WORK ORDER: The required answer is every line of the data containing the word "simpl".

*** Opening of EXERCISE MATERIAL ***

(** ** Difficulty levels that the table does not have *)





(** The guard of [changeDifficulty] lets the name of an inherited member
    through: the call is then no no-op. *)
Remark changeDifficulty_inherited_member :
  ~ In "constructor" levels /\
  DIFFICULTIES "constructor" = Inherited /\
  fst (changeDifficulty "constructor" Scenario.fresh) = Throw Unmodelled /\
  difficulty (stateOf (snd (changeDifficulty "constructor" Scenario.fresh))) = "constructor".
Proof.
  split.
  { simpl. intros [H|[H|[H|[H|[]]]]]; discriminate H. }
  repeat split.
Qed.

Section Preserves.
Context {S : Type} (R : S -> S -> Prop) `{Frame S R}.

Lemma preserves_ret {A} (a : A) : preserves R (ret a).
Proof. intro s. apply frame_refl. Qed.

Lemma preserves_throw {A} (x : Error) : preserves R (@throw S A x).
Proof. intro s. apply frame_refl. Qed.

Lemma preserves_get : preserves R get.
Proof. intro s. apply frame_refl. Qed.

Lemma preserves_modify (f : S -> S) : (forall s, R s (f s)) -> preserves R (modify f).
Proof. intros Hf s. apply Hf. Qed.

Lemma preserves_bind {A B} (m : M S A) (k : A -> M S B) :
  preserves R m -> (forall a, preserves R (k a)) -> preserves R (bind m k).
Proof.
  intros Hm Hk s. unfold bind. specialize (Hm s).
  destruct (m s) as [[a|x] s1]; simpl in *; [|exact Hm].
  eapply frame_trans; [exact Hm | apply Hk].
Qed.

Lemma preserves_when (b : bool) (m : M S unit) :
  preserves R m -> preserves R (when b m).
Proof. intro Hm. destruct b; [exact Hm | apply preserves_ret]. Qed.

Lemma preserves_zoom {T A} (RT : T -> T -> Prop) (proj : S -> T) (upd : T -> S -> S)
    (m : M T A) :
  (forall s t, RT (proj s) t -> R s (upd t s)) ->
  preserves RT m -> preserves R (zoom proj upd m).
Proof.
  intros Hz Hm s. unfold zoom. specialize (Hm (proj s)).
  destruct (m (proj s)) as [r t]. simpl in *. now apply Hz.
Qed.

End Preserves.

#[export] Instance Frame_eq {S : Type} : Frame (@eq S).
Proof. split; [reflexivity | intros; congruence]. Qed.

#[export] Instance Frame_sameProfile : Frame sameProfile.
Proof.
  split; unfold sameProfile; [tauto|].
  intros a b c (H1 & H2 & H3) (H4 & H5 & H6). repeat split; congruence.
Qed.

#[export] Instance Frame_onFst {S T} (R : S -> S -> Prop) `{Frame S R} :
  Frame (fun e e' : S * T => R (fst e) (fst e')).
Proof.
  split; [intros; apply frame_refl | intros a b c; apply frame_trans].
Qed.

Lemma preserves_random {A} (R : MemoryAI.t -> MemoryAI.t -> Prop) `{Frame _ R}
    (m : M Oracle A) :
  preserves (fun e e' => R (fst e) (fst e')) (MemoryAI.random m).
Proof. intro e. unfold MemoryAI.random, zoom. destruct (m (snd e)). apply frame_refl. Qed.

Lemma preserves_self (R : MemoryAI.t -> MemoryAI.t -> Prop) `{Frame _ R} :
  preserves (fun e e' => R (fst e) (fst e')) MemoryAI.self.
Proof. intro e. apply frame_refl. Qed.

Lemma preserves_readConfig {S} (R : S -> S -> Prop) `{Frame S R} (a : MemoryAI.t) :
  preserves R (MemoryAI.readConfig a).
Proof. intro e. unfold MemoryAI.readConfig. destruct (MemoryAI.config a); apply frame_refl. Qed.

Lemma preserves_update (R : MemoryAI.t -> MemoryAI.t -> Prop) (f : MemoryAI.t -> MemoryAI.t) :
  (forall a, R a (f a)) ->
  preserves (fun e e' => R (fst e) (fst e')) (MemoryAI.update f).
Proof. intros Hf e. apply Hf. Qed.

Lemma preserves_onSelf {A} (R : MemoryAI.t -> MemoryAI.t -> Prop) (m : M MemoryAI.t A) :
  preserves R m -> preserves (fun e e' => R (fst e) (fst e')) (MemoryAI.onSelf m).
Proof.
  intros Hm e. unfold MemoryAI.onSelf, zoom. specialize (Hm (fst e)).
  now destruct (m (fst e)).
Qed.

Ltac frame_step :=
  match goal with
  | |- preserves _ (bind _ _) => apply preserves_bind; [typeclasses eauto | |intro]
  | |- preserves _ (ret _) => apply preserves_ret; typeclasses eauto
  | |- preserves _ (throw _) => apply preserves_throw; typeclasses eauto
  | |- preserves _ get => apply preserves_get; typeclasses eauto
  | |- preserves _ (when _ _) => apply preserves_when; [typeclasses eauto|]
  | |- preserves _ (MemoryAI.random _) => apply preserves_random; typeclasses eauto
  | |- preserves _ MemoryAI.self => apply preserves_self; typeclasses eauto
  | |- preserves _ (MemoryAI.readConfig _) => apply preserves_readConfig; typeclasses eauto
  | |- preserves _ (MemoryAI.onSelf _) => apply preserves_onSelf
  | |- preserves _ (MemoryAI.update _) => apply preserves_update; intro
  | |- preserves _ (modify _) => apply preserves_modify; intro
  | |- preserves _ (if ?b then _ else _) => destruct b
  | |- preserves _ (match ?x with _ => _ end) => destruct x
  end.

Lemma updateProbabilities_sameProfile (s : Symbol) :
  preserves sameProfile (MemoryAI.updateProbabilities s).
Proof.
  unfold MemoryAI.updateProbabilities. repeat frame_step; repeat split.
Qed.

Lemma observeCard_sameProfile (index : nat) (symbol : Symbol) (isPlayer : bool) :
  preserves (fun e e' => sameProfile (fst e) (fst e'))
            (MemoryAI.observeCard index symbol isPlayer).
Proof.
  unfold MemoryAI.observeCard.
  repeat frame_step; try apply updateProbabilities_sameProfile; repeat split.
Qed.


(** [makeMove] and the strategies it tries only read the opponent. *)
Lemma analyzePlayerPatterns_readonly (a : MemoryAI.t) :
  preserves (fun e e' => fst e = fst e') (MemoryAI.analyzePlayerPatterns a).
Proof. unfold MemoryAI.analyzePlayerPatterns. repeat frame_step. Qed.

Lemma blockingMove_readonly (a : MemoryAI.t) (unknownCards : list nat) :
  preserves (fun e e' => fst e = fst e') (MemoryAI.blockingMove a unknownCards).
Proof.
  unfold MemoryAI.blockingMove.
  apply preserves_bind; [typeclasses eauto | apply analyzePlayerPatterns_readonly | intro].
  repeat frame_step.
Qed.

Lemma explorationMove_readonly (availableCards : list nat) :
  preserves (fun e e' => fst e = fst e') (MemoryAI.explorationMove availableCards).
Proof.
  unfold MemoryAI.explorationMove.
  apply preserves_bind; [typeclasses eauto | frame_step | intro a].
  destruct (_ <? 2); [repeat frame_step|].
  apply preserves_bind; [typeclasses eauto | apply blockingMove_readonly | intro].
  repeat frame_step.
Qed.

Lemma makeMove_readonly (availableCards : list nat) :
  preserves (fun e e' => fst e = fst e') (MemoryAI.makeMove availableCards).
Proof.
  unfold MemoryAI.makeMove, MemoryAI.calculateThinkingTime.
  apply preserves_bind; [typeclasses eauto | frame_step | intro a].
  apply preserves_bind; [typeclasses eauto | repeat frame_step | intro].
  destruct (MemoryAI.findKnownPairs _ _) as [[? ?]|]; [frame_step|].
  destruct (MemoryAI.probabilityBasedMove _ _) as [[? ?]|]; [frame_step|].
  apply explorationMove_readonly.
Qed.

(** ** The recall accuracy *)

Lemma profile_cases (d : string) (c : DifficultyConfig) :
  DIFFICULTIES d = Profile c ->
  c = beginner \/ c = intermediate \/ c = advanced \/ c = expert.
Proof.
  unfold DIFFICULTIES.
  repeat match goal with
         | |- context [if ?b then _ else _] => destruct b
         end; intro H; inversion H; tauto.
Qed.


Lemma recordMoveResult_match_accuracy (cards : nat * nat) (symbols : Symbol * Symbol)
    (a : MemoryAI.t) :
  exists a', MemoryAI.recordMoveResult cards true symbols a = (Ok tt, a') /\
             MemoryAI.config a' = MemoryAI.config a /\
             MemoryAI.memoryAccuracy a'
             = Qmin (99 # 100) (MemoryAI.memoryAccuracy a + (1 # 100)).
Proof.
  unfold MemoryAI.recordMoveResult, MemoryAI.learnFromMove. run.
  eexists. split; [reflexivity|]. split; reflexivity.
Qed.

*** Close of EXERCISE MATERIAL ***

SOLUTION:
  { simpl. intros [H|[H|[H|[H|[]]]]]; discriminate H. }
  destruct (m s) as [[a|x] s1]; simpl in *; [|exact Hm].
  destruct (m (proj s)) as [r t]. simpl in *. now apply Hz.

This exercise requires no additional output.